From the entries below, count every line that contains the word "numSpecialScripts". Please give the number and nothing else.

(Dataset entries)
BEGIN

Definition isPubKey (script : bytes) : option bytes :=
  if (len script =? 35) && (byte_at script 0 =? OP_DATA_33) && (byte_at script 34 =? OP_CHECKSIG) &&
     ((byte_at script 1 =? 0x02) || (byte_at script 1 =? 0x03)) && parses (take 33 (drop 1 script))
  then Some (take 33 (drop 1 script))
  else if (len script =? 67) && (byte_at script 0 =? OP_DATA_65) && (byte_at script 66 =? OP_CHECKSIG) &&
     (byte_at script 1 =? 0x04) && parses (take 65 (drop 1 script))
  then Some (take 65 (drop 1 script))
  else None.

Definition compressedScriptSize (pkScript : bytes) : Z :=
  match isPubKeyHash pkScript with
  | Some _ => 21
  | None =>
  match isScriptHash pkScript with
  | Some _ => 21
  | None =>
  match isPubKey pkScript with
  | Some _ => 33
  | None => serializeSizeVLQ (uwrap 64 (len pkScript + numSpecialScripts)) + len pkScript
  end end end.

Definition decodeCompressedScriptSize (serialized : bytes) : Z :=
  let '(scriptSize, bytesRead) := deserializeVLQ serialized in
  if bytesRead =? 0 then 0
  else if (scriptSize =? cstPayToPubKeyHash) || (scriptSize =? cstPayToScriptHash) then 21
  else if (scriptSize =? cstPayToPubKeyComp2) || (scriptSize =? cstPayToPubKeyComp3) ||
          (scriptSize =? cstPayToPubKeyUncomp4) || (scriptSize =? cstPayToPubKeyUncomp5) then 33
  else swrap 64 (uwrap 64 (uwrap 64 (scriptSize - numSpecialScripts) + bytesRead)).

(** [target[0] = kind; copy(target[1:n], data); return n] with [data] of [n-1] bytes. *)
Definition put_special (target : bytes) (kind n : Z) (data : bytes) : outcome (bytes * Z) :=
  target ← set_at target O kind;
  if len target <? n then Panic else Ok (copy_to target 1 data, n).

END

**RESPONSE TO THIS TASK:**
2